____ DATA TO EXAMINE

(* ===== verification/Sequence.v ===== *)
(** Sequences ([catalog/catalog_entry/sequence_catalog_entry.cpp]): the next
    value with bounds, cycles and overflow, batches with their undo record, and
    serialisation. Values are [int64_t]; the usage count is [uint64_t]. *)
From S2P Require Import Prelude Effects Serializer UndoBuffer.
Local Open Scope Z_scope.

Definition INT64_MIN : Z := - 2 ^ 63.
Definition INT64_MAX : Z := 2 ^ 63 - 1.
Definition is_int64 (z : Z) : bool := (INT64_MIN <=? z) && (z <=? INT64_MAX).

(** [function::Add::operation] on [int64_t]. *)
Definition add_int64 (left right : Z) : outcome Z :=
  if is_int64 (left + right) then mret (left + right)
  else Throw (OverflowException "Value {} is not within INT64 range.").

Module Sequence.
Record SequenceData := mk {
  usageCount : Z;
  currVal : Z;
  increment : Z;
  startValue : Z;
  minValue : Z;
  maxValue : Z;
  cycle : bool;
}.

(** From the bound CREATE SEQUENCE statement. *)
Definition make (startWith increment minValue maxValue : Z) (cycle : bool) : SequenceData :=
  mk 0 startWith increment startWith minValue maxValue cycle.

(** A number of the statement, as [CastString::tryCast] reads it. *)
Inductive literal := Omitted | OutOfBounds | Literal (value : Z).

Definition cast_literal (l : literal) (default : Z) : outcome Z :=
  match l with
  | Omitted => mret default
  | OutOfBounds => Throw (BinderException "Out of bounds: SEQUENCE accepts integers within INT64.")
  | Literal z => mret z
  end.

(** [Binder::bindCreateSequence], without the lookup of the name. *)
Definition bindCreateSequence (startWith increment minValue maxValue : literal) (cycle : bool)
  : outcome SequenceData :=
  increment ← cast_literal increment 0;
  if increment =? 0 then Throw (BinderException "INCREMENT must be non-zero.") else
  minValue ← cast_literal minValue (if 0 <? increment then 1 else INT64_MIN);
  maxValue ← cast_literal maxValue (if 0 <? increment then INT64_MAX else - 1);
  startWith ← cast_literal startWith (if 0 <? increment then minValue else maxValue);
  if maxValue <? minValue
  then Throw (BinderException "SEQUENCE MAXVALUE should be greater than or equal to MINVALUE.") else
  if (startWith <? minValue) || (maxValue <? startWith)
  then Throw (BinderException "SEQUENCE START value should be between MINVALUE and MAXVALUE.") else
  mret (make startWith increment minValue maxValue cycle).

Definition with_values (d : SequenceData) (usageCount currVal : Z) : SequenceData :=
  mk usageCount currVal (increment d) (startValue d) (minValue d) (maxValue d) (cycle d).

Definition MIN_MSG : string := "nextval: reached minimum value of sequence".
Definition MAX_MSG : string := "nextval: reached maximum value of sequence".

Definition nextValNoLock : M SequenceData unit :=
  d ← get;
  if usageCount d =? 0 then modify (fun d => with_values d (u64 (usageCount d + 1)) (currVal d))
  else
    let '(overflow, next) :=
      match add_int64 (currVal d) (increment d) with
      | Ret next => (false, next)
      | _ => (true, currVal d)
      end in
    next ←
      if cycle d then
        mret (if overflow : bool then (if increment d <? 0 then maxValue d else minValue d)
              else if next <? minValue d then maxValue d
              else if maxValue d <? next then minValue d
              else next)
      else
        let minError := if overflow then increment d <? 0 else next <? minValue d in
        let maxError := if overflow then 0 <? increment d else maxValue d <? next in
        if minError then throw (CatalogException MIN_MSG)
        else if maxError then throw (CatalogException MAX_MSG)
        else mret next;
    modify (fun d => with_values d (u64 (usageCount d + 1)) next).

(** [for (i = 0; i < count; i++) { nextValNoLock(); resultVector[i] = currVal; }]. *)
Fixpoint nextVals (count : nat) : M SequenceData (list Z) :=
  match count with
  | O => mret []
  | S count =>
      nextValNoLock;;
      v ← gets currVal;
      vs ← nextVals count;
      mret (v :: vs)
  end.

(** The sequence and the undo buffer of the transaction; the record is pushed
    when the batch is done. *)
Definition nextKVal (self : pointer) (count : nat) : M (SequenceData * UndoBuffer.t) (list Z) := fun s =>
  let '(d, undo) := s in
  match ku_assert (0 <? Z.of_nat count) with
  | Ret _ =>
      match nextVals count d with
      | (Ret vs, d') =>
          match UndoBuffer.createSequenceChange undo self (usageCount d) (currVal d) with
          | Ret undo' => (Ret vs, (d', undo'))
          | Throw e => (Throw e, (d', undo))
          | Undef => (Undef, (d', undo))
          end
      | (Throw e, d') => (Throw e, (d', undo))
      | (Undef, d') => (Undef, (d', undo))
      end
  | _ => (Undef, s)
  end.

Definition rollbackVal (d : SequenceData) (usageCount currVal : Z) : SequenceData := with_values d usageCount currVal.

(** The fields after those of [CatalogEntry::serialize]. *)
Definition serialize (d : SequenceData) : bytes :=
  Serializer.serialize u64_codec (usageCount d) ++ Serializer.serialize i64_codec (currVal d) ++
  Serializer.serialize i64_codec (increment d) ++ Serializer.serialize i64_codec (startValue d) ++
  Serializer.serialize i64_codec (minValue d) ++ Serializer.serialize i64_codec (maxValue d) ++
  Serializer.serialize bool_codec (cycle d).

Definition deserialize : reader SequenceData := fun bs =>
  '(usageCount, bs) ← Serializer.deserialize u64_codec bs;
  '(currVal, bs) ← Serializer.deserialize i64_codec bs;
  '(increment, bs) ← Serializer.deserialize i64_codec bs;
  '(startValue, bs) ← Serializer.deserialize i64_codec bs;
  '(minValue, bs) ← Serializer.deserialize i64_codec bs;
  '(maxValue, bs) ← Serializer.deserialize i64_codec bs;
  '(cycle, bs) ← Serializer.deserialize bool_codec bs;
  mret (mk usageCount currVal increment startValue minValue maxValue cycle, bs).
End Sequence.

________

▶ _REQUIREMENT_
Exact copies of every record are required.

▶ _RESULT FOR THIS EXERCISE_
(* ===== verification/Sequence.v ===== *)
(** Sequences ([catalog/catalog_entry/sequence_catalog_entry.cpp]): the next
    value with bounds, cycles and overflow, batches with their undo record, and
    serialisation. Values are [int64_t]; the usage count is [uint64_t]. *)
From S2P Require Import Prelude Effects Serializer UndoBuffer.
Local Open Scope Z_scope.

Definition INT64_MIN : Z := - 2 ^ 63.
Definition INT64_MAX : Z := 2 ^ 63 - 1.
Definition is_int64 (z : Z) : bool := (INT64_MIN <=? z) && (z <=? INT64_MAX).

(** [function::Add::operation] on [int64_t]. *)
Definition add_int64 (left right : Z) : outcome Z :=
  if is_int64 (left + right) then mret (left + right)
  else Throw (OverflowException "Value {} is not within INT64 range.").

Module Sequence.
Record SequenceData := mk {
  usageCount : Z;
  currVal : Z;
  increment : Z;
  startValue : Z;
  minValue : Z;
  maxValue : Z;
  cycle : bool;
}.

(** From the bound CREATE SEQUENCE statement. *)
Definition make (startWith increment minValue maxValue : Z) (cycle : bool) : SequenceData :=
  mk 0 startWith increment startWith minValue maxValue cycle.

(** A number of the statement, as [CastString::tryCast] reads it. *)
Inductive literal := Omitted | OutOfBounds | Literal (value : Z).

Definition cast_literal (l : literal) (default : Z) : outcome Z :=
  match l with
  | Omitted => mret default
  | OutOfBounds => Throw (BinderException "Out of bounds: SEQUENCE accepts integers within INT64.")
  | Literal z => mret z
  end.

(** [Binder::bindCreateSequence], without the lookup of the name. *)
Definition bindCreateSequence (startWith increment minValue maxValue : literal) (cycle : bool)
  : outcome SequenceData :=
  increment ← cast_literal increment 0;
  if increment =? 0 then Throw (BinderException "INCREMENT must be non-zero.") else
  minValue ← cast_literal minValue (if 0 <? increment then 1 else INT64_MIN);
  maxValue ← cast_literal maxValue (if 0 <? increment then INT64_MAX else - 1);
  startWith ← cast_literal startWith (if 0 <? increment then minValue else maxValue);
  if maxValue <? minValue
  then Throw (BinderException "SEQUENCE MAXVALUE should be greater than or equal to MINVALUE.") else
  if (startWith <? minValue) || (maxValue <? startWith)
  then Throw (BinderException "SEQUENCE START value should be between MINVALUE and MAXVALUE.") else
  mret (make startWith increment minValue maxValue cycle).

Definition with_values (d : SequenceData) (usageCount currVal : Z) : SequenceData :=
  mk usageCount currVal (increment d) (startValue d) (minValue d) (maxValue d) (cycle d).

Definition MIN_MSG : string := "nextval: reached minimum value of sequence".
Definition MAX_MSG : string := "nextval: reached maximum value of sequence".

Definition nextValNoLock : M SequenceData unit :=
  d ← get;
  if usageCount d =? 0 then modify (fun d => with_values d (u64 (usageCount d + 1)) (currVal d))
  else
    let '(overflow, next) :=
      match add_int64 (currVal d) (increment d) with
      | Ret next => (false, next)
      | _ => (true, currVal d)
      end in
    next ←
      if cycle d then
        mret (if overflow : bool then (if increment d <? 0 then maxValue d else minValue d)
              else if next <? minValue d then maxValue d
              else if maxValue d <? next then minValue d
              else next)
      else
        let minError := if overflow then increment d <? 0 else next <? minValue d in
        let maxError := if overflow then 0 <? increment d else maxValue d <? next in
        if minError then throw (CatalogException MIN_MSG)
        else if maxError then throw (CatalogException MAX_MSG)
        else mret next;
    modify (fun d => with_values d (u64 (usageCount d + 1)) next).

(** [for (i = 0; i < count; i++) { nextValNoLock(); resultVector[i] = currVal; }]. *)
Fixpoint nextVals (count : nat) : M SequenceData (list Z) :=
  match count with
  | O => mret []
  | S count =>
      nextValNoLock;;
      v ← gets currVal;
      vs ← nextVals count;
      mret (v :: vs)
  end.

(** The sequence and the undo buffer of the transaction; the record is pushed
    when the batch is done. *)
Definition nextKVal (self : pointer) (count : nat) : M (SequenceData * UndoBuffer.t) (list Z) := fun s =>
  let '(d, undo) := s in
  match ku_assert (0 <? Z.of_nat count) with
  | Ret _ =>
      match nextVals count d with
      | (Ret vs, d') =>
          match UndoBuffer.createSequenceChange undo self (usageCount d) (currVal d) with
          | Ret undo' => (Ret vs, (d', undo'))
          | Throw e => (Throw e, (d', undo))
          | Undef => (Undef, (d', undo))
          end
      | (Throw e, d') => (Throw e, (d', undo))
      | (Undef, d') => (Undef, (d', undo))
      end
  | _ => (Undef, s)
  end.

Definition rollbackVal (d : SequenceData) (usageCount currVal : Z) : SequenceData := with_values d usageCount currVal.

(** The fields after those of [CatalogEntry::serialize]. *)
Definition serialize (d : SequenceData) : bytes :=
  Serializer.serialize u64_codec (usageCount d) ++ Serializer.serialize i64_codec (currVal d) ++
  Serializer.serialize i64_codec (increment d) ++ Serializer.serialize i64_codec (startValue d) ++
  Serializer.serialize i64_codec (minValue d) ++ Serializer.serialize i64_codec (maxValue d) ++
  Serializer.serialize bool_codec (cycle d).

Definition deserialize : reader SequenceData := fun bs =>
  '(usageCount, bs) ← Serializer.deserialize u64_codec bs;
  '(currVal, bs) ← Serializer.deserialize i64_codec bs;
  '(increment, bs) ← Serializer.deserialize i64_codec bs;
  '(startValue, bs) ← Serializer.deserialize i64_codec bs;
  '(minValue, bs) ← Serializer.deserialize i64_codec bs;
  '(maxValue, bs) ← Serializer.deserialize i64_codec bs;
  '(cycle, bs) ← Serializer.deserialize bool_codec bs;
  mret (mk usageCount currVal increment startValue minValue maxValue cycle, bs).
End Sequence.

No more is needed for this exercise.